Liège

L'auteur de l'attaque à Liège avait déjà bénéficié de 11 autorisations de sortie d'un jour et de 13 congés pénitentiaires de deux jours qui s'étaient bien déroulés, il était donc difficile de prévoir que cela se passerait mal à la 14e fois, a affirmé mardi le ministre de la Justice, Koen Geens, à son arrivée au Conseil National de Sécurité.

"L'enquête vient de débuter et elle va prendre du temps", a indiqué le procureur fédéral Frédéric Van Leeuw, qui a souligné la "violence extrême" des faits et rendu hommage aux agents qui sont intervenus pour le neutraliser. Des éléments laissent penser qu'il s'agit d'un acte terroriste, a-t-il ajouté.


Le ministre de l'Intérieur, Jan Jambon, a lui confirmé que le niveau de la menace restait pour le moment à 2. Il n'est pas "évident" qu'il s'agisse d'un acte terroriste, sinon des éléments auraient déjà permis de l'établir, estime-t-il. Quant au fait que l'auteur se trouvait en congé pénitentiaire pour deux jours et qu'il devait réintégrer la prison ce mardi, Jan Jambon a insisté sur le fait que ce genre de décision n'était pas prise à la légère et qu'il n'y avait dès lors pas lieu d'évoquer une erreur.

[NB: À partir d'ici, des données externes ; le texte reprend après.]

(* ===== verification/EngineFacts.v ===== *)
(** The engine against its specification, a finite map from keys to values.
    [engine_ok e w ts kv] relates an engine to the map [kv]; every operation
    keeps it, for every fault schedule: a successful write updates the map, a
    failed one leaves the old map or the updated one, and reads answer the map. *)

From Stdlib Require Import ZArith Lia String Ascii.
From stdpp Require Import base gmap list strings sorting.
From S2P Require Import Prelude Fmt Errors BTreeMap Memtable Protocol World WorldFacts Config Wal.
From S2P Require Import WalFacts WalWriterFacts Sstable SstableFacts SstableReaderFacts.
From S2P Require Import Storage StorageFacts Engine.
Open Scope string_scope.
Open Scope list_scope.
Open Scope Z_scope.

Import Engine.

(** ** Paths *)

Lemma string_length_app (a b : string) :
  String.length (a +:+ b) = (String.length a + String.length b)%nat.
Proof. induction a as [|c a IH]; [done|]. simpl. f_equal. exact IH. Qed.

Lemma join_dir_ne d n : join_dir d n <> d.
Proof.
  unfold join_dir. intros E. apply (f_equal String.length) in E. rewrite string_length_app in E.
  change (String.length ("/" +:+ n)) with (S (String.length n)) in E. lia.
Qed.

Definition wal_path (c : Config.t) : path := (Config.data_dir c, WAL_FILENAME).
Definition table_dir (c : Config.t) : string := join_dir (Config.data_dir c) SSTABLE_DIR.

Lemma wal_not_table c id : StorageManager.sstable_path_with_dir (table_dir c) id <> wal_path c.
Proof. intros E. apply (f_equal fst) in E. by apply join_dir_ne in E. Qed.

(** ** The abstraction *)

(** What a reader sees: the memtable, then the tables. *)
Definition view (m : MemTable.t) (ts : tables) (k : bytes) : option bytes :=
  match MemTable.get k m with
  | Some x => to_opt x
  | None => lookup_tables k ts
  end.

(** The write of an operation, on the memtable and on the map. *)
Definition mem_apply (op : Operation.t) (m : MemTable.t) : MemTable.t :=
  match op with
  | Operation.Put k v => (MemTable.put k v m).2
  | Operation.Delete k => (MemTable.delete k m).2
  end.

Definition kv_apply (op : Operation.t) (kv : gmap bytes bytes) : gmap bytes bytes :=
  match op with
  | Operation.Put k v => <[k := v]> kv
  | Operation.Delete k => base.delete k kv
  end.

Lemma mem_apply_inv op m : MemTable.inv m -> MemTable.inv (mem_apply op m).
Proof. destruct op; [apply MemTable.inv_put|apply MemTable.inv_delete]. Qed.

Lemma view_apply op m ts kv :
  MemTable.inv m -> (forall k, view m ts k = kv !! k) ->
  forall k, view (mem_apply op m) ts k = kv_apply op kv !! k.
Proof.
  intros Hm Hv k0. unfold view in *. destruct op as [k v|k]; cbn [mem_apply kv_apply].
  - rewrite MemTable.get_put by done. destruct (decide (k0 = k)) as [->|Hne]; simpl.
    + by rewrite lookup_insert_eq.
    + rewrite lookup_insert_ne by done. apply Hv.
  - rewrite MemTable.get_delete by done. destruct (decide (k0 = k)) as [->|Hne]; simpl.
    + by rewrite lookup_delete_eq.
    + rewrite lookup_delete_ne by done. apply Hv.
Qed.

(** Moving the memtable to a new table does not change the view. *)
Lemma view_flush m ts id k :
  view MemTable.new ((id, entries_of (MemTable.data m)) :: ts) k = view m ts k.
Proof.
  unfold view, MemTable.new, MemTable.get. simpl. rewrite get_entries_of.
  by destruct (BTreeMap.get k (MemTable.data m)).
Qed.

(** ** Sizes *)

Definition op_size (op : Operation.t) : Z := WalEntry.encoded_size (WalEntry.mk 0 op 0).

Lemma entries_insert_ok k x d :
  Forall entry_ok (entries_of d) -> entry_ok (k, to_opt x) ->
  Forall entry_ok (entries_of (BTreeMap.insert k x d)).
Proof.
  induction d as [|[k' x'] d IH]; intros Hd Hx; simpl; [by constructor|].
  inversion Hd; subst. destruct (bytes_cmp k k'); constructor; auto.
Qed.

(** The log's 32-bit length field leaves room for the table's. *)
Lemma op_entry_ok op m :
  op_size op < 2 ^ 32 -> Forall entry_ok (entries_of (MemTable.data m)) ->
  Forall entry_ok (entries_of (MemTable.data (mem_apply op m))).
Proof.
  intros Hs Hm. unfold op_size, WalEntry.encoded_size in Hs.
  destruct op as [k v|k]; simpl in *; apply entries_insert_ok; try done; split; simpl; try done; pose_len; lia.
Qed.

(** ** Well-formed engines *)

Abbreviation next_id e := (StorageManager.next_sstable_id (storage e)).

Section Ok.
Context `{HC : Crc32} {HCok : Crc32Ok} `{HB : WalEntry.Bincode} {HBok : WalEntry.BincodeOk}.
Context `{HT : IoText}.

Definition mem_ok (m : MemTable.t) : Prop :=
  MemTable.inv m /\ sst_ok (entries_of (MemTable.data m)).

Record engine_ok (e : t) (w : World) (ts : tables) (kv : gmap bytes bytes) : Prop := {
  ok_mem : mem_ok (memtable e);
  ok_storage : storage_ok (storage e) w ts;
  ok_dirs : StorageManager.data_dir (storage e) = table_dir (config e) /\
            storage_dir e = table_dir (config e);
  ok_wal : wal_on (wal_path (config e)) w (wal e, w);
  ok_locks : write_poisoned e = false /\ wal_poisoned e = false;
  ok_view : forall k, view (memtable e) ts k = kv !! k
}.

(** The operation's log entry and the memtable it leads to fit their fields. *)
Definition fits (e : t) (op : Operation.t) : Prop :=
  op_size op < 2 ^ 32 /\
  len (sst_encode (entries_of (MemTable.data (mem_apply op (memtable e))))) < 2 ^ 63.

(** The counter of table ids has not run out. *)
Definition ids_left (e : t) : Prop :=
  StorageManager.next_sstable_id (storage e) < 2 ^ 64 - 1.

Lemma mem_apply_ok e op : mem_ok (memtable e) -> fits e op -> mem_ok (mem_apply op (memtable e)).
Proof.
  intros (Hi & Hwf & Hes & _) (Hs & Hl). pose proof (mem_apply_inv op _ Hi) as Hi'.
  split; [done|]. split_and!; [apply entries_of_wf, Hi'|by apply op_entry_ok|done].
Qed.

Lemma mem_new_ok : mem_ok MemTable.new.
Proof.
  split; [apply MemTable.inv_new|]. split_and!; [constructor|constructor|].
  rewrite len_sst_encode. done.
Qed.

(** Steps elsewhere in the file system. *)
Lemma wal_on_rebase p w0 wr w : wal_on p w0 (wr, w) -> wal_on p w (wr, w).
Proof. intros [(H1 & H2 & _) Hl]. split; [|done]. split_and!; [done..|apply frame_refl]. Qed.

Lemma wal_on_frame p q wr w w' :
  wal_on p w (wr, w) -> frame q w w' -> p <> q -> wal_on p w' (wr, w').
Proof.
  intros [(H1 & [f Hf] & _) Hl] Hfr Hne. split; [|done].
  split_and!; [done| |apply frame_refl]. exists f. simpl. by rewrite (get_file_frame q p w w').
Qed.

Lemma wal_on_same p wr w w' : wal_on p w (wr, w) -> same_files w w' -> wal_on p w' (wr, w').
Proof.
  intros [(H1 & [f Hf] & _) Hl] Hw. split; [|done].
  split_and!; [done| |apply frame_refl]. exists f. simpl. by rewrite (get_file_same p w w').
Qed.

Lemma storage_ok_wal c st w w' ts :
  StorageManager.data_dir st = table_dir c -> frame (wal_path c) w w' ->
  storage_ok st w ts -> storage_ok st w' ts.
Proof.
  intros Hd Hfr (H1 & H2 & H3 & H4). split; [|split; [done|split; [by eapply no_dirs_frame|done]]].
  eapply tables_ok_frame; [done..|]. apply Forall_forall. intros t _. rewrite Hd. apply wal_not_table.
Qed.

Lemma wp_locked {A} poisoned poison msg (m : ST (t * World) A) s Q E :
  poisoned s.1 = false -> wp m s Q E -> wp (locked poisoned poison msg m) s Q E.
Proof.
  intros Hp. unfold wp, locked. rewrite Hp. by destruct (m s) as [[a|e| |] s'].
Qed.
Lemma inside_publish rd p' s' :
  None ∈ x.2 -> prepared (eng s) (wld s) rd ->
  follow s (Engine.on_storage (StorageManager.publish rd)) (fun _ => Clear) Unlock = (p', s') ->
  simulated p' s'.
Proof.
  intros Hl Hr Hact. destruct (ok_publish _ _ _ _ _ Hok Hr) as [id Hok'].
  unfold follow in Hact. simpl in Hact. injection Hact as <- <-.
  eapply inv_inside; [done..|exact Hok'|done|simpl; eauto|done|]. intros q y Hcq Hy.
  by eapply waiting_publish.
Qed.

Lemma inside_clear p' s' :
  thread_ok (eng s) (wld s) kv ts Clear x ->
  follow s (Engine.on_memtable (fun m => (tt, MemTable.clear m))) (fun _ => Truncate) Unlock = (p', s') ->
  simulated p' s'.
Proof.
  intros (Hl & id & ts' & ->) Hact. unfold follow in Hact. simpl in Hact. injection Hact as <- <-.
  eapply inv_inside; [done..|by apply ok_clear|done|done|done|]. intros. by eapply waiting_any.
Qed.
End Inside.

(** One action of a thread, in the register. *)
Lemma act_simulated now i p s T r p' s' :
  inv (mk s T) r -> T !! i = Some p -> room now p s -> act now i p s = Some (p', s') ->
  exists r', reg_run r [] r' /\ inv (mk s' (<[i := p']> T)) r'.
Proof.
  destruct r as [kv P]. intros (ts & Hok & Hq & Hpool) Hp Hroom Hact. simpl in *.
  destruct (pool_lookup _ _ _ _ _ _ Hpool Hp) as (x & Hi & Hth & Hlock).
  destruct p as [c|k|op|op|n| |rd| | |res|res]; try done; cbn [critical] in Hlock; cbn [thread_ok] in Hth;
    cbn [act] in Hact; try specialize (Hlock eq_refl).
  - destruct Hth as [<- Hx]. destruct x as [c l]. simpl in Hx. destruct c as [[k|k v|k|]|]; simpl in Hact, Hx.
    + injection Hact as <- <-. pose proof (ok_view _ _ _ _ Hok k) as Hk. unfold view in Hk.
      eapply inv_stay; [done..| |by destruct (MemTable.get k _) as [[]|]|done].
      destruct (MemTable.get k _) as [[]|]; simpl in *; rewrite ?Hk; done.
    + eapply inv_acquire; [done..| |done]. done.
    + eapply inv_acquire; [done..| |done]. done.
    + injection Hact as <- <-. by eapply inv_stay.
    + eapply inv_acquire; [done..| |done]. done.
  - apply (inj Some) in Hact. destruct Hth as (_ & _ & Hth). by eapply inv_tables.
  - apply (inj Some) in Hact. destruct Hroom. eapply inside_quiet; [done..| |done].
    eapply wp_conseq; [by apply wp_append_step| |naive_solver].
    intros a y (H1 & wr & H2). split; [done|]. rewrite H2. naive_solver.
  - apply (inj Some) in Hact. by eapply inside_apply.
  - injection Hact as <- <-. eapply inv_inside; [done..| |by case_match|done]. by case_match.
  - cbn [act] in Hact. destruct (MemTable.is_empty _); apply (inj Some) in Hact; [simplify_eq|].
    + by eapply inv_inside.
    + eapply inside_quiet; [done..| |done]. eapply wp_conseq; [by apply wp_prepare_step|naive_solver..].
  - apply (inj Some) in Hact. destruct Hth. by eapply inside_publish.
  - apply (inj Some) in Hact. by eapply inside_clear.
  - apply (inj Some) in Hact. eapply inside_quiet; [done..| |done].
    eapply wp_conseq; [by apply wp_truncate_step|naive_solver..].
  - injection Hact as <- <-. assert (release res s = mkShared (eng s) (wld s) None) as -> by by destruct res.
    eapply inv_inside; [done..|]. intros. by eapply waiting_any.
Qed.

(** Every step of the threads is a step of the register, or none. *)
Lemma step_simulated s r l s' :
  inv s r -> step room s l s' -> exists r', reg_run r (option_list l) r' /\ inv s' r'.
Proof.
  intros Hinv Hstep. destruct Hstep as [i c s T HT0|now i p s T p' s' Hp Hroom Hact|i res s T Hp].
  - destruct r as [kv P], Hinv as (ts & Hok & Hq & Hpool). simpl in *.
    assert (HP : P !! i = None) by (specialize (Hpool i); rewrite HT0 in Hpool; by destruct (P !! i)).
    exists (Register.mk kv (<[i := (c, Register.start c kv)]> P)).
    split; [apply (run_one _ _ (Some _)); by constructor|]. exists ts. split_and!; [done..|]. simpl.
    apply (pool_step id _ _ _ _ _ _ _ _ _ _ Hpool (lookup_insert_eq _ _ _)); [| |done|done].
    + intros j Hne. by rewrite lookup_insert_ne, option_fmap_id.
    + split; [done|]. unfold Register.start. simpl. destruct (writes c); [done|]. set_solver.
  - by eapply act_simulated.
  - destruct r as [kv P], Hinv as (ts & Hok & Hq & Hpool). simpl in *.
    destruct (pool_lookup _ _ _ _ _ _ Hpool Hp) as ([c l] & Hi & Hth & _).
    exists (Register.mk kv (base.delete i P)). split.
    + apply (run_one _ _ (Some _)). destruct res as [v|er| |]; simpl in Hth; [by eapply Register.r_ret| |done..].
      destruct Hth as [[k ->] Hn]. by eapply Register.r_err.
    + exists ts. split_and!; [done..|]. simpl. intros j. destruct (decide (j = i)) as [->|Hne].
      * by rewrite !lookup_delete_eq.
      * rewrite !lookup_delete_ne by done. apply Hpool.
Qed.
End Simulation.

(** No thread is inside a call. *)
Definition resting (e : Engine.t) (w : World) : Workers.t := mk (mkShared e w None) ∅.

Lemma workers_atomic `{HC : Crc32} {HCok : Crc32Ok} `{HB : WalEntry.Bincode} {HBok : WalEntry.BincodeOk}
    `{HT : IoText} e w ts kv tr s :
  engine_ok e w ts kv -> run (step room) (resting e w) tr s ->
  exists a ts', run (Atomic.step (~ quiet w)) (Atomic.mk kv ∅) tr a /\
    engine_ok (eng (sh s)) (wld (sh s)) ts' (Atomic.map a).
Proof.
  intros Hok Hrun.
  destruct (forward_simulation _ (Register.step (~ quiet w)) (inv w) (step_simulated w) _ _ _
    (Register.mk kv ∅) Hrun) as (r & Hr & ts' & Hok' & _).
  { exists ts. split_and!; [done..|]. intros i. simpl. by rewrite !lookup_empty. }
  destruct (Register.register_atomic _ kv tr r Hr) as (a & Ha & Hrun').
  exists a, ts'. by rewrite Ha.
Qed.

(** ** Waiting *)

Section Lock.
Context `{HC : Crc32} `{HB : WalEntry.Bincode} `{HT : IoText}.

(** [write_lock] is held exactly while its holder is inside. *)
Definition lock_ok (s : Workers.t) : Prop :=
  forall i, holder (sh s) = Some i <-> exists p, threads s !! i = Some p /\ critical p = true.

Lemma follow_holder {A} s (m : ST (Engine.t * World) A) f leave :
  holder (follow s m f leave).2 = holder s.
Proof. unfold follow. by destruct (m _) as [[a|er| |] [e w]]. Qed.

(** Actions keep the lock with the threads inside, and bring the thread closer to
    its return. *)
Lemma act_lock now i p s p' s' :
  act now i p s = Some (p', s') -> (critical p = true -> holder s = Some i) ->
  holder s' = (if critical p' then Some i else if critical p then None else holder s) /\
  (critical p = false -> critical p' = true -> holder s = None) /\ (rank p' < rank p)%nat.
Proof.
  assert (Hf : forall A (m : ST (Engine.t * World) A) f leave,
    follow s m f leave = (p', s') -> holder s' = holder s /\ ((exists a, p' = f a) \/ exists r, p' = leave r)).
  { intros A m f leave H. split; [by rewrite <- (follow_holder s m f leave), H|].
    unfold follow in H. destruct (m _) as [[a|er| |] [e w]]; injection H as <- _; eauto. }
  assert (Ha : forall q, acquire i s q = Some (p', s') -> holder s = None /\
    ((p' = q /\ holder s' = Some i) \/ (exists r, p' = Done r) /\ holder s' = None)).
  { intros q. unfold acquire. destruct (holder s) eqn:Hh; [done|]. intros [= H]. split; [done|].
    destruct (Engine.write_poisoned _); injection H as <- <-; [right|left]; eauto. }
  intros H Hc. destruct p as [[[k|k v|k|]|]| | | | | | | | | |]; cbn [act] in H; try done; cbn [critical rank] in *;
    try specialize (Hc eq_refl).
  all: first [apply Ha in H as [Hn [[-> ->]|[[? ->] ->]]]
    | apply (inj Some), Hf in H as [-> [[? ->]|[? ->]]]
    | destruct (MemTable.is_empty _); apply (inj Some) in H; [simplify_eq|apply Hf in H as [-> [[? ->]|[? ->]]]]
    | simplify_eq; repeat case_match].
  all: cbn; split_and!; done || lia || congruence.
Qed.
(** The building of a table is cut off: without its file the directory is as before. *)
Lemma build_torn_recovers c i s p' s' w2 now :
  phase c (Some Build) (eng s) (wld s) -> room now Build s -> act now i Build s = Some (p', s') ->
  failed p' = true -> halted (wld s') w2 ->
  exists kv ts, engine_ok (eng s) (wld s) ts kv /\ recovers c (tidy (wld s) w2) kv.
Proof.
  intros Hph Hids Hact Hfail Hh. refine (phase_recovers c _ _ _ _ Hph _ Hids).
  destruct Hph as (kv & ts & tsd & d & es & [[<- Hstr] Hok Hrec Hb] & -> & Hmem). cbn [act] in Hact.
  destruct (MemTable.is_empty _); apply (inj Some) in Hact; [by injection Hact as <- <-|].
  destruct (follow_cases _ _ _ _ _ _ _ _ (wp_prepare_recorded _ _ _ _ _ _ Hok Hrec Hids) Hact)
    as [_ [(x & -> & _)|(k & -> & Hfr & _)]]; [done|].
  eapply halted_tidy; [exact Hfr| |exact Hh].
  pose proof (ok_storage _ _ _ _ Hok) as (_ & Hbelow & _ & Hnext). unfold room, ids_left in Hids.
  apply (table_absent _ _ ts); [eapply engine_disk; [done|apply Hrec]|done|simpl; lia].
Qed.

(** Another schedule of faults for what comes next. *)
Definition with_faults (fs : list (option fault)) (s : shared) : shared :=
  mkShared (eng s) (mkWorld (files (wld s)) fs) (holder s).

(** What is left of the files when the machine stops: between two actions, by a
    crash or a kill; inside an action, at a system call that does not come back,
    possibly with part of its bytes written; or inside the building of a table, whose
    unfinished file is then removed. *)
Inductive halts (s : Workers.t) : World -> Prop :=
| h_between w2 : halted (wld (sh s)) w2 -> halts s w2
| h_inside now i p fs p' s' w2 :
    threads s !! i = Some p -> p <> Build -> room now p (sh s) ->
    act now i p (with_faults fs (sh s)) = Some (p', s') -> failed p' = true ->
    severed p (wld s') w2 -> halts s w2
| h_building now i fs p' s' w2 :
    threads s !! i = Some Build -> room now Build (sh s) ->
    act now i Build (with_faults fs (sh s)) = Some (p', s') -> failed p' = true ->
    halted (wld s') w2 -> halts s (tidy (wld (sh s)) w2).

Lemma engine_ok_same e w w' ts kv : engine_ok e w ts kv -> same_files w w' -> engine_ok e w' ts kv.
Proof.
  intros [H1 (H2 & H3 & H4 & H5) H6 H7 H8 H9] Hw. constructor; try done; [|by eapply wal_on_same].
  split; [by eapply tables_ok_same|]. split; [done|]. split; [by eapply no_dirs_same|done].
Qed.

(** A well-formed engine stands for one map. *)
Lemma engine_map_unique e w ts kv ts' kv' :
  engine_ok e w ts kv -> engine_ok e w ts' kv' -> kv = kv'.
Proof.
  intros H H'. set (w0 := mkWorld (files w) []). assert (Hq : quiet w0) by constructor.
  apply (engine_ok_same _ _ w0) in H; [|done]. apply (engine_ok_same _ _ w0) in H'; [|done].
  apply map_eq. intros k.
  destruct (wp_quiet _ _ _ _ (wp_get e w0 ts kv k H) Hq) as (r & s & E & (-> & _) & _).
  destruct (wp_quiet _ _ _ _ (wp_get e w0 ts' kv' k H') Hq) as (r' & s' & E' & (-> & _) & _).
  rewrite E in E'. congruence.
Qed.

(** What the files hold is what the threads see, perhaps with the write that the
    holder of the lock has begun. *)
Lemma halts_recovers c s w2 :
  files_ok c s -> halts s w2 -> ids_left (eng (sh s)) ->
  exists kv ts, engine_ok (eng (sh s)) (wld (sh s)) ts kv /\
    (recovers c w2 kv \/ exists i op, recovers c w2 (kv_apply op kv) /\
       (threads s !! i = Some (Append op) \/ threads s !! i = Some (Apply op))).
Proof.
  intros (Hl & Hqu & Hph) Hh Hids.
  assert (Hahead : forall kv, recovers c w2 (ahead (inside s) kv) ->
    recovers c w2 kv \/ exists i op, recovers c w2 (kv_apply op kv) /\
       (threads s !! i = Some (Append op) \/ threads s !! i = Some (Apply op))).
  { intros kv Hr. destruct (inside s) as [[| | |op| | | | | | |]|] eqn:E; try by left.
    right. unfold inside in E. destruct (holder (sh s)) as [i|]; [|done]. simpl in *. eauto 6. }
  assert (Hsame : forall fs, phase c (inside s) (eng (sh s)) (wld (with_faults fs (sh s)))).
  { intros fs. apply (phase_same c _ (eng (sh s)) (wld (sh s))); try done. intros ts kv Hok. by eapply engine_ok_same. }
  destruct Hh as [w2 Hh|now i p fs p' s' w2 Hi Hnb Hroom Hact Hfail Hc|now i fs p' s' w2 Hi Hroom Hact Hfail Hh].
  - destruct (phase_recovers c _ _ _ w2 Hph Hh Hids) as (kv & ts & Hok & Hr). exists kv, ts. auto.
  - assert (Hw : same_files (wld (sh s)) (wld (with_faults fs (sh s)))) by done.
    destruct (torn_recovers c now i p (inside s) (with_faults fs (sh s)) p' s' w2) as (kv & ts & Hok & Hr);
      try done; [by intros; apply (inside_holds _ i)|].
    exists kv, ts. split; [by apply (engine_ok_same _ _ (wld (sh s))) in Hok|].
    destruct Hr as [Hr|(op & -> & Hr)]; [by apply Hahead|]. right. eauto 6.
  - specialize (Hsame fs). rewrite (inside_holds _ i Build) in Hsame by done.
    destruct (build_torn_recovers c i (with_faults fs (sh s)) p' s' w2 now) as (kv & ts & Hok & Hr); try done.
    exists kv, ts. split; [by apply (engine_ok_same _ _ (wld (sh s))) in Hok|]. by left.
Qed.

(** The register can take the write a thread has begun. *)
Lemma register_begun w0 s r i op :
  inv w0 s r -> threads s !! i = Some (Append op) \/ threads s !! i = Some (Apply op) ->
  exists r', run (Register.step (~ quiet w0)) r [] r' /\ Register.map r' = kv_apply op (Register.map r).
Proof.
  intros (ts & _ & _ & Hpool) Hi. destruct r as [kv P]. simpl in *.
  assert (exists c, P !! i = Some (c, []) /\ writes c = Some op) as (c & HP & Hc).
  { destruct Hi as [E|E]; destruct (pool_lookup _ _ _ _ _ _ Hpool E) as ([c l] & HP & Hth & _);
      simpl in Hth; [destruct Hth as [? ->]|destruct Hth as (? & -> & _)]; eauto. }
  eexists. split; [apply (run_one _ _ None); by apply Register.r_apply|done].
Qed.

(** Threads without faults: a history of the map, and no fault later. *)
Lemma run_history e w ts kv tr s ts1 kv1 :
  engine_ok e w ts kv -> quiet w -> run (step room) (resting e w) tr s ->
  engine_ok (eng (sh s)) (wld (sh s)) ts1 kv1 ->
  quiet (wld (sh s)) /\ exists r, inv w s r /\ Register.map r = kv1 /\
    run (Register.step (~ quiet w)) (Register.mk kv ∅) tr r.
Proof.
  intros Hok Hq Hrun Hok1.
  destruct (forward_simulation _ (Register.step (~ quiet w)) (inv w) (step_simulated w) _ _ _
    (Register.mk kv ∅) Hrun) as (r & Hr & Hinv).
  { exists ts. split_and!; [done..|]. intros i. simpl. by rewrite !lookup_empty. }
  pose proof Hinv as (ts' & Hok' & Hqs & _). split; [by apply Hqs|]. exists r.
  split_and!; [done| |done]. by eapply engine_map_unique.
Qed.

(** The history in which a write that has begun took effect. *)
Lemma begun_atomic e w ts kv tr s i op ts1 kv1 :
  engine_ok e w ts kv -> quiet w -> run (step room) (resting e w) tr s ->
  threads s !! i = Some (Append op) \/ threads s !! i = Some (Apply op) ->
  engine_ok (eng (sh s)) (wld (sh s)) ts1 kv1 ->
  exists a, run (Atomic.step False) (Atomic.mk kv ∅) tr a /\ Atomic.map a = kv_apply op kv1.
Proof.
  intros Hok Hq Hrun Hi Hok1.
  destruct (run_history _ _ _ _ _ _ _ _ Hok Hq Hrun Hok1) as (_ & r & Hinv & <- & Hr).
  destruct (register_begun w s r i op Hinv Hi) as (r' & Hr' & E).
  destruct (Register.register_atomic (~ quiet w) kv tr r') as (a & Ha & Hrun').
  { rewrite <- (app_nil_r tr). by eapply run_trans. }
  exists a. rewrite Ha. split; [|done]. by eapply Atomic.run_mono; [|exact Hrun'].
Qed.

Lemma halt_atomic e w kv tr s w2 :
  safe (e, w) kv -> quiet w -> run (step room) (resting e w) tr s ->
  halts s w2 -> ids_left (eng (sh s)) ->
  exists a, run (Atomic.step False) (Atomic.mk kv ∅) tr a /\ recovers (config e) w2 (Atomic.map a).
Proof.
  intros Hsafe Hq Hrun Hh Hids.
  assert (Hf : files_ok (config e) s).
  { eapply run_invariant; [|exact Hrun|]; [eauto using files_step|].
    split_and!; [|done|by eapply safe_phase]. intros i. simpl. rewrite lookup_empty. naive_solver. }
  destruct (halts_recovers _ _ _ Hf Hh Hids) as (kv1 & ts1 & Hok1 & Hr1).
  assert (exists ts, engine_ok e w ts kv) as [ts Hok].
  { destruct Hsafe as (_ & ts & d & es & Hlg & _). exists ts. apply Hlg. }
  destruct Hr1 as [Hr1|(i & op & Hr1 & Hi)].
  - destruct (run_history _ _ _ _ _ _ _ _ Hok Hq Hrun Hok1) as (_ & r & _ & <- & Hr).
    destruct (Register.register_atomic _ kv tr r Hr) as (a & Ha & Hrun').
    exists a. rewrite Ha. split; [|done]. by eapply Atomic.run_mono; [|exact Hrun'].
  - destruct (begun_atomic _ _ _ _ _ _ _ _ _ _ Hok Hq Hrun Hi Hok1) as (a & Ha & E). exists a. by rewrite E.
Qed.
End CrashWorkers.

Enfin, le ministre de la Justice Koen Geens a précisé que l'auteur était détenu depuis 2003 et qu'il devait achever sa peine en 2020. Il a bénéficié d'autorisations de sortie et de congés pénitentiaires pour préparer sa réinsertion mais n'a jamais été libéré sous condition par le tribunal de l'application des peines, a insisté M. Geens.